There are many decisions to make and a number of items are required. Some of these items could be expensive by themselves; all of them together even more so. We’re Frugalites! We hate to spend money, let alone lots of it. But sometimes we do what we must do because it can take money to make money. This article will give some ideas about how to acquire the items you need to run your business without breaking the bank.

Research building your home-based business on a budget.

I’m assuming that you’ve done your research at this point. You know what kind of business you want to be in, you’ve done some market research to be sure your idea is viable, and who your competitors and customers are. If not, these things are mandatory. Before starting my freelance publishing business, I spent a good six months researching. I hung out on discussion boards, learning about everything from dedicated software packages to accounting & taxation to how I might find & approach prospective customers.

Since I had no direct publishing experience I had to sell my college degree. I had researched and completed a book indexing course, discovered the professional organizations, and learned that freelancing is an incredibly competitive business. I had also learned how I might find contact information for my prospective clients and how I might approach them. I prepared a resume and contact email, and scheduled two hours per day for sending emails. All of this cost time but very little, if any, money.

Equipment

My needs were pretty basic at first. I needed a computer and an internet connection. Since I already had both, these weren’t exactly new expenses. If you’re reading this article, chances are that you have both, and free is good. Use what you have before buying. What to do however, if you don’t have a computer suitable to running your business?

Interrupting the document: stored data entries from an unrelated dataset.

Definition emit (e : event) : M unit :=
  fun w =>
    (Return tt,
     {| files := files w; documents := documents w;
        sequence := sequence w; trace := trace w ++ [e] |}).

Definition set_files (f : gmap (list N) file) : M unit :=
  fun w =>
    (Return tt,
     {| files := f; documents := documents w;
        sequence := sequence w; trace := trace w |}).

Definition set_table (rows : list row) (next : N) : M unit :=
  fun w =>
    (Return tt,
     {| files := files w; documents := rows;
        sequence := next; trace := trace w |}).

Definition get_world : M world := fun w => (Return w, w).

Definition console_error (what : string) : M unit :=
  emit (ConsoleError (lit what)).

(** *** The blob store: [fs] *)

Module Fs.

(** [fs.existsSync(p)]: never throws. *)
Definition existsSync (p : jsstring) : M bool :=
  emit (FsExists p) ;;;
  w <- get_world ;;
  ret (bool_decide (is_Some (files w !! p))).

(** [fs.unlinkSync(p)]. *)
Definition unlinkSync (p : jsstring) : M unit :=
  emit (FsUnlink p) ;;;
  w <- get_world ;;
  match files w !! p with
  | None => throw ENOENT
  | Some f =>
      if removable f then set_files (delete p (files w)) else throw EPERM
  end.

(** Lines 65-68: [openSync], a zero-filled [Buffer.alloc(4)], [readSync] of
    at most four bytes into it, [closeSync]. *)
Definition read_head (p : jsstring) : M (list N) :=
  emit (FsOpen p) ;;;
  w <- get_world ;;
  match files w !! p with
  | None => throw ENOENT
  | Some f =>
      if readable f then ret (firstn 4 (content f ++ [0; 0; 0; 0]))
      else throw EACCES
  end.

(** [buf.toString() === s] for an ASCII literal [s]: the UTF-8 decoding of
    the buffer is [s] exactly when its bytes are the codes of [s]. *)
Definition buffer_reads (buf : list N) (s : jsstring) : bool :=
  bool_decide (buf = s).

End Fs.

(** Lines 63-74. *)
Definition isRealPDF (filePath : jsstring) : M bool :=
  try_catch
    (buf <- Fs.read_head filePath ;;
     ret (Fs.buffer_reads buf (lit "%PDF")))
    (fun err =>
       console_error "PDF magic-byte check failed:" ;;;
       ret false).

(** *** The record store: [db]

    A statement either fails with the message the engine put in
    [err.message], which the environment chooses, or takes effect on the
    table.  The callback receives the error or the result. *)

Module Db.

Definition next_id (w : world) : N := sequence w + 1.

(** The INSERT of line 151; [clock] is CURRENT_TIMESTAMP. *)
Definition insert_full (err : option jsstring)
    (name original path : jsstring) (size clock : N) : M (jsstring + N) :=
  emit (SqlInsertFull name) ;;;
  match err with
  | Some msg => ret (inl msg)
  | None =>
      w <- get_world ;;
      let i := next_id w in
      set_table
        (documents w ++
           [{| id := i; filename := name; original_filename := Some original;
               filepath := path; filesize := size; created_at := clock |}])
        i ;;;
      ret (inr i)
  end.

(** The INSERT of line 158, without [original_filename]. *)
Definition insert_reduced (err : option jsstring)
    (name path : jsstring) (size clock : N) : M (jsstring + N) :=
  emit (SqlInsertReduced name) ;;;
  match err with
  | Some msg => ret (inl msg)
  | None =>
      w <- get_world ;;
      let i := next_id w in
      set_table
        (documents w ++
           [{| id := i; filename := name; original_filename := None;
               filepath := path; filesize := size; created_at := clock |}])
        i ;;;
      ret (inr i)
  end.

Definition lookup (i : N) (rows : list row) : option row :=
  List.find (fun r => id r =? i) rows.

(** [SELECT * FROM documents WHERE id = ?]. *)
Definition get (err : option jsstring) (i : N) : M (jsstring + option row) :=
  emit (SqlSelectById i) ;;;
  match err with
  | Some msg => ret (inl msg)
  | None => w <- get_world ;; ret (inr (lookup i (documents w)))
  end.

(** [DELETE FROM documents WHERE id = ?]. *)
Definition delete (err : option jsstring) (i : N) : M (option jsstring) :=
  emit (SqlDeleteById i) ;;;
  match err with
  | Some msg => ret (Some msg)
  | None =>
      w <- get_world ;;
      set_table (List.filter (fun r => negb (id r =? i)) (documents w))
        (sequence w) ;;;
      ret None
  end.

(** ORDER BY created_at DESC names one sort key.  Where two rows have the
    same [created_at] the engine is free; [tie a b] says whether it puts [a]
    before [b] then. *)
Definition before (tie : row -> row -> bool) (a b : row) : bool :=
  (created_at b <? created_at a)
  || ((created_at a =? created_at b) && tie a b).

Fixpoint place (tie : row -> row -> bool) (r : row) (sorted : list row)
  : list row :=
  match sorted with
  | [] => [r]
  | h :: t => if before tie r h then r :: h :: t else h :: place tie r t
  end.

Definition order_by_created_at_desc (tie : row -> row -> bool)
    (rows : list row) : list row :=
  List.fold_right (place tie) [] rows.

(** [SELECT * FROM documents ORDER BY created_at DESC]. *)
Definition all (err : option jsstring) (tie : row -> row -> bool)
  : M (jsstring + list row) :=
  emit SqlSelectAll ;;;
  match err with
  | Some msg => ret (inl msg)
  | None =>
      w <- get_world ;;
      ret (inr (order_by_created_at_desc tie (documents w)))
  end.

End Db.

(** ** Requests and responses *)

(** The file part of a multipart request, as multer presents it. *)
Record part := {
  originalname : option jsstring;
  mimetype : jsstring;
  bytes : list N
}.

(** [req.file] once multer has stored the part. *)
Record req_file := {
  rf_filename : jsstring;
  rf_path : jsstring;
  rf_size : N
}.

Inductive body :=
| JsonError (error : jsstring)
| JsonUploaded (doc : N) (name : jsstring) (original : option jsstring)
    (size : N) (message : jsstring)
| JsonRows (rows : list row)
| JsonMessage (message : jsstring)
| Download (filePath downloadName : jsstring).

Record response := {
  status : N;
  payload : body
}.

Definition json_error (code : N) (msg : jsstring) : response :=
  {| status := code; payload := JsonError msg |}.

(** An error handed to [next(err)]: a [multer.MulterError] with its code, or
    any other [Error]. *)
Inductive mw_error :=
| MulterError (code message : jsstring)
| PlainError (message : jsstring).

(** What the environment decides during one upload: the clock, the random
    draw, and what the engine answers to the insert and to its retry. *)
Record upload_env := {
  now : N;
  rnd : N;
  clock : N;
  insert_err : option jsstring;
  retry_err : option jsstring
}.

(** ** The handlers of [server.js] *)

Section Server.
Context `{Runtime}.

(** Lines 113-120: [None] for [cb(null, true)]. *)
Definition fileFilter (p : part) : option mw_error :=
  if Js.eqb (mimetype p) (lit "application/pdf") then None
  else Some (PlainError (lit "Only PDF files are allowed (mimetype check)")).

(** Line 122. *)
Definition fileSize : N := 10 * 1024 * 1024.

Definition write_file (p : jsstring) (data : list N) : M unit :=
  emit (FsWrite p) ;;;
  w <- get_world ;;
  set_files
    (<[p := {| content := data; readable := true; removable := true |}]>
       (files w)).

(** [req.file] as the disk storage fills it from what the two callbacks of
    lines 78-108 answer: [destination] gives [uploadsDir], [filename] the
    stored name. *)
Definition stored_file (n : named) (size : N) : req_file :=
  {| rf_filename := cb_filename n;
     rf_path := path_join uploadsDir (cb_filename n);
     rf_size := size |}.

(** Modelled from the spec: the middleware [upload.single('document')] is
    multer's, not the repository's; the repository supplies [fileFilter],
    [storage.filename] and [limits.fileSize].  Following sections 4.4.1 to
    4.4.3: no file part leaves [req.file] undefined; a part the filter
    refuses is rejected before any byte is written; otherwise the bytes go to
    [uploadsDir] under the name the callback chose, and a stream longer than
    the limit is aborted, the partial blob removed, and the error
    LIMIT_FILE_SIZE raised. *)
Definition upload_single (p : option part) (env : upload_env)
  : M (mw_error + (option req_file * option jsstring)) :=
  match p with
  | None => ret (inr (None, None))
  | Some f =>
      match fileFilter f with
      | Some e => ret (inl e)
      | None =>
          let n := storage_filename (originalname f) (now env) (rnd env) in
          let file := stored_file n (N.of_nat (length (bytes f))) in
          let dest := rf_path file in
          if fileSize <? rf_size file
          then
            write_file dest (firstn (N.to_nat fileSize) (bytes f)) ;;;
            try_catch (Fs.unlinkSync dest) (fun _ => ret tt) ;;;
            ret (inl (MulterError (lit "LIMIT_FILE_SIZE")
                        (lit "File too large")))
          else
            write_file dest (bytes f) ;;;
            ret (inr (Some file, Some (savedOriginalFilename n)))
      end
  end.

(** Line 156. *)
Definition is_missing_column (message : jsstring) : bool :=
  negb (falsy message)
  && includes (lit "no such column: original_filename") message.

Definition database_error (message : jsstring) : response :=
  json_error 500 (lit "Database error: " ++ message).

(** Lines 129-196. *)
Definition upload_handler (file : option req_file)
    (saved : option jsstring) (env : upload_env) : M response :=
  match file with
  | None => ret (json_error 400 (lit "No file uploaded"))
  | Some f =>
      let originalFilename := or_else saved (rf_filename f) in
      real <- isRealPDF (rf_path f) ;;
      if negb real then
        try_catch (Fs.unlinkSync (rf_path f))
          (fun e => console_error "Failed to remove non-PDF file:") ;;;
        ret (json_error 400 (lit "Uploaded file is not a valid PDF"))
      else
        r <- Db.insert_full (insert_err env) (rf_filename f) originalFilename
               (rf_path f) (rf_size f) (clock env) ;;
        match r with
        | inl message =>
            if is_missing_column message then
              r2 <- Db.insert_reduced (retry_err env) (rf_filename f)
                      (rf_path f) (rf_size f) (clock env) ;;
              match r2 with
              | inl message2 =>
                  try_catch (Fs.unlinkSync (rf_path f)) (fun e => ret tt) ;;;
                  ret (database_error message2)
              | inr lastID =>
                  ret {| status := 201;
                         payload :=
                           JsonUploaded lastID (rf_filename f) None (rf_size f)
                             (lit "File uploaded successfully (original_filename column not present)") |}
              end
            else
              try_catch (Fs.unlinkSync (rf_path f)) (fun e => ret tt) ;;;
              ret (database_error message)
        | inr lastID =>
            ret {| status := 201;
                   payload :=
                     JsonUploaded lastID (rf_filename f)
                       (Some originalFilename) (rf_size f)
                       (lit "File uploaded successfully") |}
        end
  end.

(** Lines 199-206; [tie] is the engine's order among equal timestamps. *)
Definition list_handler (err : option jsstring) (tie : row -> row -> bool)
  : M response :=
  r <- Db.all err tie ;;
  match r with
  | inl message => ret (database_error message)
  | inr rows => ret {| status := 200; payload := JsonRows rows |}
  end.

(** Line 228. *)
Definition downloadName (r : row) : jsstring :=
  or_else (original_filename r) (filename r).

(** Lines 209-230, up to the call of [res.download]; [i] is the row the
    [:id] parameter denotes. *)
Definition download_handler (i : N) (err : option jsstring) : M response :=
  r <- Db.get err i ;;
  match r with
  | inl message => ret (database_error message)
  | inr None => ret (json_error 404 (lit "Document not found"))
  | inr (Some doc) =>
      let filePath := filepath doc in
      there <- Fs.existsSync filePath ;;
      if negb there then ret (json_error 404 (lit "File not found on server"))
      else ret {| status := 200;
                  payload := Download filePath (downloadName doc) |}
  end.

(** Lines 230-237: the callback of [res.download]; it answers only when the
    transfer failed before any header went out. *)
Definition download_callback (err : option exn) (headersSent : bool)
  : M (option response) :=
  match err with
  | None => ret None
  | Some _ =>
      console_error "Error downloading file:" ;;;
      if negb headersSent
      then ret (Some (json_error 500 (lit "Error downloading file")))
      else ret None
  end.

There are a number of ways to acquire a computer

I believe in good equipment, especially if my livelihood depends on it, but that doesn’t mean break the bank. Used machines are best purchased from a reputable retailer unless you’re very confident in your fix-it skills. Big box stores, including Amazon and eBay, carry many machines both new and used. The Apple refurbished store is also a great source but of course, Macs are more expensive. They’ll pry mine out of my cold, dead hand, but a Windows machine can serve well.

I started my business on one, in fact. At one point I needed a Windows machine to run certain utilities and found a refurbished machine for $135 on Amazon. Once set up, the total cost was $300. I made thousands of dollars on that machine! How’s that for return on investment?

Internet

Your internet connection will depend in part upon what’s available, but I suggest not to be cheap here either. Whether I was downloading PDF files for indexing or uploading pictures for my eBay sales, dial up was slower than molasses in January! Since time is our one true asset, I suggest using good internet. I have broadband, which isn’t cheap monthly, but the time it saves well makes up for the out of pocket cost. If dialup is all that’s available in your situation, adapt and work with it.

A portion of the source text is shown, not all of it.